A new poll shows consumers expect chief executives to proactively take steps on social issues, even before lawmakers do. “Sixty-four percent of people say that CEOs should take the lead on change rather than waiting for government to impose it,” according to the results of the Edelman Trust Barometer, a poll of 33,000 individuals across 28 markets around the world.
The poll found that “84 percent expect CEOs to inform conversations and policy debates on one or more issues,” and 56 percent said “they have no respect for CEOs who remain silent on important issues.”
The poll results, which were released at the Milken Institute Global Conference in Beverly Hills, California, on Tuesday, are the latest signal that consumers are looking to corporations to take on issues far beyond their traditional mandate. In the past two months, for example, some big banks like Citigroup and Bank of America created policies to address their relationships with gun-makers. BlackRock, the largest money manager in the world, recently informed companies that they need to contribute to society or risk losing BlackRock’s support.
The annual poll by Edelman, which the public relations firm has conducted for 18 years, has often become a talking point among chief executives at gatherings like the World Economic Forum.
Perhaps the most intriguing finding this year is that “all age groups expect a company’s CEO to be personally visible in sharing its purpose and vision” (75 percent among ages 18 to 34, 80 percent among ages 35 to 54, 83 percent among those 55 and older and 79 percent for all age groups combined).

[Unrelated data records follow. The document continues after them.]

(* ===== verification/Board.v ===== *)
(** * The board: what the sessions of the server do together

    An executable specification of the server as its clients see it: a table of the members, each
    with the patterns it follows and the queue of its data stream, and an interpreter of requests on
    this table. The theorem runs the programs of the server ([serve] around [process_control], and
    [handle_data_stream]) on the bytes that clients send, one request or one message after the
    other, for any number of clients and in any order, and finds that every answer, every byte of a
    data stream and the state of the hub after it are those of the interpreter. *)

From S2P Require Import Prelude Utf8 Proto Io Commands Client ClientSpec Acl Topic Token Pubsub.
From S2P Require Import Reference PubsubSpec Passwords Keys Server ServerSpec Control ControlSpec.
From S2P Require Import Session SessionSpec.

(** ** The specification *)

Record Member : Type := mkMember {
  who : ServerClient;
  patterns : gset bytes;
  queue : option (ChanView MessageFrame);
}.

(** The members, by the digest of their token. *)
Abbreviation Board := (gmap bytes Member).

Inductive Outcome : Type :=
| Waits
| Done (written : bytes) (goes_on : bool).

(** A client with these access rules sends a command at this time; the data stream of a client,
    where the last frame was written at [last], looks for a message at [clock]. *)
Inductive Event : Type :=
| Ask (c : ServerClient) (acl : Acl) (time : Z * Z) (cmd : ControlCommand)
| Take (c : ServerClient) (clock last interval : N).

(** The normal forms of the topics before the first one that is refused, and the status. *)
Fixpoint admits (acl : Acl) (depth : N) (ts : list bytes) : list bytes * byte :=
  match ts with
  | [] => ([], RESPONSE_OK)
  | t :: ts =>
      if Acl.allow_read acl t then
        match prepare_topic depth t with
        | Ok p => let '(ps, st) := admits acl depth ts in (p :: ps, st)
        | Err _ => ([], RESPONSE_ERR)
        end
      else ([], RESPONSE_ERR_ACCESS)
  end.

(** The same without rules: whoever leaves a topic needs no permission. *)
Fixpoint normals (depth : N) (ts : list bytes) : list bytes * byte :=
  match ts with
  | [] => ([], RESPONSE_OK)
  | t :: ts =>
      match prepare_topic depth t with
      | Ok p => let '(ps, st) := normals depth ts in (p :: ps, st)
      | Err _ => ([], RESPONSE_ERR)
      end
  end.

Definition with_patterns (f : gset bytes -> gset bytes) (x : Member) : Member :=
  mkMember (who x) (f (patterns x)) (queue x).

Definition with_queue (f : ChanView MessageFrame -> option (ChanView MessageFrame)) (x : Member) :
    Member :=
  mkMember (who x) (patterns x) (queue x ≫= f).

(** What the data stream writes for a message: beacons only when the interval is over. *)
Definition letter (clock last interval : N) (m : MessageFrame) : bytes :=
  if decide (hd x00 (mframe m) = OP_NOP)
  then if (clock - last <? interval)%N then [] else [OP_NOP]
  else mframe m ++ default [] (mdata m).

Section board.
Context {SMO : SubMapOps} {SML : SubMapLaws}.
(** The limit of depth. *)
Variable depth : N.

Definition follows (t : bytes) (x : Member) : bool :=
  existsb (fun p => pattern_matches p t) (elements (patterns x)).

(** Every member that follows the topic is offered the message: without room it loses its queue. *)
Definition post (t : bytes) (m : MessageFrame) (b : Board) : Board :=
  (fun x => if follows t x then with_queue (offer m) x else x) <$> b.

Definition responds_on (b : Board) (st : byte) : Outcome * Board := (Done [st] true, b).

Definition leaves (c : ServerClient) (written : bytes) (b : Board) : Outcome * Board :=
  (Done written false, delete (digest c) b).

Definition ask (c : ServerClient) (acl : Acl) (now : N) (cmd : ControlCommand) (b : Board) :
    Outcome * Board :=
  let subscribes '(ps, st) :=
    responds_on (alter (with_patterns (fun qs => list_to_set ps ∪ qs)) (digest c) b) st in
  let unsubscribes '(ps, st) :=
    responds_on (alter (with_patterns (fun qs => qs ∖ list_to_set ps)) (digest c) b) st in
  match cmd with
  | Nop => responds_on b RESPONSE_OK
  | Subscribe t => subscribes (admits acl depth [t])
  | SubscribeBulk ts => subscribes (admits acl depth ts)
  | Unsubscribe t => unsubscribes (normals depth [t])
  | UnsubscribeBulk ts => unsubscribes (normals depth ts)
  | Publish priority t message =>
      match prepare_topic depth t with
      | Err _ => responds_on b RESPONSE_ERR
      | Ok t =>
          if contains_invalid t then leaves c [] b
          else if Acl.allow_write acl t
          then responds_on (post t (message_frame priority t message now) b) RESPONSE_OK
          else responds_on b RESPONSE_ERR_ACCESS
      end
  | PublishRepl _ _ _ _ => leaves c [] b
  | Bye => leaves c [RESPONSE_OK] b
  end.

Definition take_letter (c : ServerClient) (clock last interval : N) (x : Member) (b : Board) :
    Outcome * Board :=
  match queue x with
  | None => (Waits, b)
  | Some v =>
      match ch_queue v with
      | m :: q =>
          (Done (letter clock last interval m) true,
           alter (with_queue (fun v => Some (mkChanView (ch_cap v) q (ch_senders v) (ch_receivers v))))
             (digest c) b)
      | [] => if view_open v then (Waits, b) else (Done [] false, b)
      end
  end.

Still, it appears those in the corner office have a trust gap with the public and their employees. “Seventy-one percent of people are more likely to believe what they hear from employees over what they hear from CEOs,” the poll found, and “55 percent of employees find independent news sources more believable for information about the company they work for, versus 45 percent who are more likely to believe what they hear directly from the CEO.”